I'm all healthy and feeling so much better now! Yesterday I was feeling a lot better, but today I can say I feel 100% better. I still get the sinus's draining, but after having the flu...that's NOTHING! I felt so good I made us taco's for dinner tonight and oh were they good!
Today was a good day. I didn't have any other children here except mine. Oh how I can't wait until the baby I'm watching is no longer under my care. I don't know if I said, but the other baby it looks like Mom's going to be sticking around here longer than she was supposed to, so she put him back into the daycare center. He was the precious, sweet, very happy little guy...but it was only supposed to be for 2 weeks and turned into nearly 2 months! The extra money was nice, but seriously the time I have with my boys is more precious to me than any amount of money that takes even a little bit of me away from them. I don't know exactly how much longer I'll have the other little guy, at most into March and then he'll be heading to Jamaica to be with his grandmother while Mom is deployed.
I have to say today I just felt so free! Free to go where ever I wanted without feeling like I HAD to be back by a certain time (pick up time). Without the constraints of an extra little person to bring along, there are definate advantages to being past the infant stage...yes we still plan on having more children...but we don't have them right now and I have every right to enjoy just having two WALKING, TALKING boys! Man are they boys. If there's ice/snow packed up high to be climbed up on, they will climb it, if there's water puddles to splash in, they will splash! Yes, ladies and gentlemen I am the proud mother of two, "All Boy" Boys! I wouldn't change them if I could! There are days I think I may lose my mind, but you know I could feel that way without them!
I just looked in on them sleeping, so sweetly (is there anything more precious than a sleeping child???), and I just thank you Jesus for these precious gifts! I mean it. How blessed am I? I truly never thought I'd be able to love another child again after Jordyn died. Then I had Jacob and with his first cries all those fears were just literally WIPED away. The love I felt was so strong, it took my breath away...my initial instinct was to just hold and love him, of course they were stapling me up (yuck on staples, those suckers will NEVER go into my body again...stiches are the only way for ME to go!)...but I did get to hold him sort of in one arm, while Chad held him too, and I got lots of kisses in, then the nurse took him and Chad upstairs to check him all out...
Jacob will be 5 in a few days. I can't believe it. I just look at him and think "wow, 5" time just goes by too quickly. I wish so much people'd quit trying to wish away these little ones childhood. Quit trying to make them be older than they are. Quit trying to fill their minds with garbage that as an adult I don't want to have in my head, much less at what should be a completely innocent age. Jacob has more knowledge on things like death and cancer than a lot of kids do at his age...but he doesn't view it as morbid or scary so much as part of life, because for us that is what it is.
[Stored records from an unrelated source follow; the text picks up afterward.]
(** [cleanup_expired] takes exactly the handles whose lease has run out,
    keeps the indexes in step, and the key of a handle it took can be opened
    again. *)
Theorem cleanup_expired_spec now s :
  indexed s ->
  let s' := snd (cleanup_expired now s) in
  indexed s' /\
  (forall i e, handles s' !! i = Some e <->
     handles s !! i = Some e /\ Z.max 0 (now 0%nat - last_accessed e) < lease_timeout s) /\
  (forall i e, handles s !! i = Some e -> lease_timeout s <= Z.max 0 (now 0%nat - last_accessed e) ->
     path_index s' !! handle_key (handle e) = None).
Proof.
  intros Hix s'. destruct (cleanup_run now s Hix) as [Hi Hl]. split; [exact Hi|].
  assert (Hiff : forall i e, handles s' !! i = Some e <->
     handles s !! i = Some e /\ Z.max 0 (now 0%nat - last_accessed e) < lease_timeout s).
  { intros i e. subst s'. rewrite Hl. unfold is_expired. destruct (handles s !! i) as [e'|]; simpl.
    - destruct (Z.leb_spec (lease_timeout s) (Z.max 0 (now 0%nat - last_accessed e')));
        split; intros; destruct_and?; simplify_eq; done || lia.
    - split; [done|by intros [? _]]. }
  split; [exact Hiff|]. intros i e He Hexp.
  destruct (path_index s' !! handle_key (handle e)) as [j|] eqn:E; [|done]. exfalso.
  destruct (ix_index _ Hi _ _ E) as (e' & He' & Hk). apply Hiff in He' as [He' Hlive].
  destruct (ix_handles _ Hix _ _ He) as [Hidx _]. destruct (ix_handles _ Hix _ _ He') as [Hidx' _].
  rewrite Hk in Hidx'. assert (i = j) as -> by congruence. simplify_eq. lia.
Qed.
End Concurrent.

(** ** Witnesses *)

Definition text0 (i : HandleId) : string := to_string i.

Definition one_open : HandleManager :=
  exec (open_handle (fun _ => 0) 7 "/a" 1) (with_config 1 2).
(* ===== verification/MountableFS.v ===== *)
(** * MountableFS: several backends behind one tree
    ([crates/racfs-vfs/src/mountable_fs.rs])

    The backends are shared objects ([Arc<dyn FileSystem>]): an [ArcId] is the
    identity that [Arc::ptr_eq] compares, and [arcs] the state each of them is
    in.  The [radix_trie] crate is a parameter: a map from strings, with the
    laws of its documented [get], [insert] and [remove]. *)

From S2P Require Import Prelude Text RPath FsError Metadata Flags Handle FileSystem AbsPath HelloFS HandleManager.
From Stdlib Require Import Strings.Ascii.
From Stdlib Require Strings.String.

(** The identity of a backend. *)
Abbreviation ArcId := nat.

(** [radix_trie::Trie<String, Arc<dyn FileSystem>>] *)
Class Trie (T : Type) := {
  trie_new : T;
  trie_get : string -> T -> option ArcId;
  trie_insert : string -> ArcId -> T -> T;
  trie_remove : string -> T -> T
}.

Class TrieLaws (T : Type) `{Trie T} : Prop := {
  trie_get_new k : trie_get k trie_new = None;
  trie_get_insert k a t k' :
    trie_get k' (trie_insert k a t) = if String.eqb k' k then Some a else trie_get k' t;
  trie_get_remove k t k' :
    trie_get k' (trie_remove k t) = if String.eqb k' k then None else trie_get k' t
}.

(* src: crates/racfs-vfs/src/mountable_fs.rs 29-33 MountableFS *)
Record MountableFS (T B : Type) := {
  mounts : PathMap ArcId;
  trie : T;
  handle_manager : HandleManager;
  arcs : ArcId -> B
}.
Arguments mounts {T B}.
Arguments trie {T B}.
Arguments handle_manager {T B}.
Arguments arcs {T B}.

(** ** Paths *)

(* src: crates/racfs-vfs/src/mountable_fs.rs 198-205 MountableFS::normalize_mount_point *)
Definition normalize_mount_point (p : Path) : Path :=
  if negb (ends_with p "/") && negb (String.eqb p "/") then join p "" else p.

(* src: crates/racfs-vfs/src/mountable_fs.rs 208-227 MountableFS::normalize_path *)
Definition normalize_path (p : Path) : Path :=
  let result := FileSystem.normalize_path p in
  if String.eqb result "" then join result "/" else result.

(* src: crates/racfs-vfs/src/mountable_fs.rs 230-237 MountableFS::path_to_key *)
Definition path_to_key (p : Path) : string := default p (strip_suffix_str p "/").

Section Ops.
Context {T B : Type} `{Trie T} `{FileSystem B}.
Implicit Types (s : MountableFS T B) (p : Path) (now : Now).
Abbreviation Op := (FsOp (MountableFS T B)).

Definition set_mounts m s : MountableFS T B :=
  {| mounts := m; trie := trie s; handle_manager := handle_manager s; arcs := arcs s |}.
Definition set_trie t s : MountableFS T B :=
  {| mounts := mounts s; trie := t; handle_manager := handle_manager s; arcs := arcs s |}.
Definition set_arc (a : ArcId) (b : B) s : MountableFS T B :=
  {| mounts := mounts s; trie := trie s; handle_manager := handle_manager s;
     arcs := fun i => if decide (i = a) then b else arcs s i |}.

(** The backends exist before they are mounted. *)
(* src: crates/racfs-vfs/src/mountable_fs.rs 37-43 MountableFS::new *)
Definition new (backends : ArcId -> B) : MountableFS T B :=
  {| mounts := ∅; trie := trie_new; handle_manager := HandleManager.new; arcs := backends |}.

(* src: crates/racfs-vfs/src/mountable_fs.rs 53-93 MountableFS::mount *)
Definition mount (mount_point : Path) (fs : ArcId) : Op () :=
  fail_if (String.eqb mount_point "/") (InvalidInput "cannot mount at root") ;;
  fail_if (existsb (fun c => String.eqb (component_str c) "") (components mount_point))
    (InvalidInput "invalid mount point") ;;
  s ← get;
  fail_if (pm_contains mount_point (mounts s)) (AlreadyExists mount_point) ;;
  let normalized := normalize_mount_point mount_point in
  modify (fun s => set_mounts (pm_insert normalized fs (mounts s)) s) ;;
  modify (fun s => set_trie (trie_insert (path_to_key normalized) fs (trie s)) s).

(* src: crates/racfs-vfs/src/mountable_fs.rs 96-118 MountableFS::unmount *)
Definition unmount (mount_point : Path) : Op () :=
  let normalized := normalize_mount_point mount_point in
  s ← get;
  fail_if (negb (pm_contains normalized (mounts s))) (NotFound normalized) ;;
  modify (fun s => set_mounts (pm_remove normalized (mounts s)) s) ;;
  modify (fun s => set_trie (trie_remove (path_to_key normalized) (trie s)) s).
His sister is dead and she died because she had cancer. He's starting to ask questions now such as "is cancer leukemia or is leukemia cancer". I give him the answer and just leave it. He'll ask as he wants to learn. I don't need to fill his head with tons of things. He knows that cigerettes cause cancer and can make people very sick and sometimes die. We don't allow people to smoke around our children, family, friends, it doesn't matter...NO SMOKING. I've lost one child to cancer, over my dead body am I going to let someone blow their nasty 2nd hand smoke into my precious children's lungs. If they're stupid enough to smoke, they can keep it away from my children. My parents haven't always liked that rule (we didn't set that rule up soon enough for Jordyn and I'll forever regret it and those who smoke...YES 2nd hand smoke IS linked to AML leukemia. It's a fact and I stupidly allowed it around Jordyn and I'll never forgive myself for that). Living in Germany, it's pretty hard to stay clear of it all the time, but we do our best.
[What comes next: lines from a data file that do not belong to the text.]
(** A filesystem whose calls agree with those on rows agrees over sequences. *)
Lemma spec_run_agrees `{BuildProfile} `{Millis} like child max {S} (sim : S -> Rows -> Prop)
    (step : Now * FsCall -> S -> Res FsReply * S) cs s t rs t' :
  (forall now c s t e, sql_call c = true -> sim s t -> spec_call like child max now c t = Some e ->
    agrees sim id (step (now, c) s) e) ->
  forallb (fun c => sql_call (snd c)) cs = true -> sim s t -> spec_run like child max cs t = Some (rs, t') ->
  fst (run_all step cs s) = rs /\ sim (snd (run_all step cs s)) t'.
Proof.
  intros Hstep. revert s t rs. induction cs as [|[now c] cs IH]; intros s t rs Hcs Hsim Hrun.
  - injection Hrun as <- <-. by split.
  - cbn [forallb snd] in Hcs. apply andb_true_iff in Hcs as [Hc Hcs]. cbn [spec_run] in Hrun.
    destruct (spec_call like child max now c t) as [[r t1]|] eqn:Ec; [|done].
    cbn in Hrun. destruct (spec_run like child max cs t1) as [[rs1 t2]|] eqn:Er; [|done].
    injection Hrun as <- <-. destruct (Hstep now c s t (r, t1) Hc Hsim Ec) as [Hr Hs].
    cbn [run_all]. destruct (step (now, c) s) as [r' s1]. cbn [fst snd] in *.
    destruct (IH s1 t1 rs1 Hcs Hs Er) as [Hrs Hend]. destruct (run_all step cs s1). cbn [fst snd] in *.
    split; [|done]. f_equal; [|done]. rewrite <- Hr. by destruct r'.
Qed.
Anyways.....Jacob's going to be 5...so I thought for the next few days until he does turn 5...I'll share a few pictures of my boy growing up over the last 5 years! :)
Jacob weighing in at 9 lbs 3 oz! He was a big boy!!!
My dad with Jacob the day we came home from the hospital...Papaw's first grandson! :)
My Great Grandma...she and Jacob share a birthday. She died Nov 2002, she died having at that point 77 grandchildren (Grand-Great Great Grands) and Jacob was the ONLY one born on her birthday...he was VERY special to her...she was 92 years old that day!
This is my Mom's Dad (oh how I love this man!!!) and his wonderful, wonderful wife Nona (I wish he'd met her years before he did). This was taken at my parents house, this was Jacob's first "trip". I think he was about 1 week old.
Well there's a few pictures of Jacob on his first days in this world! I'll put more up tomorrow!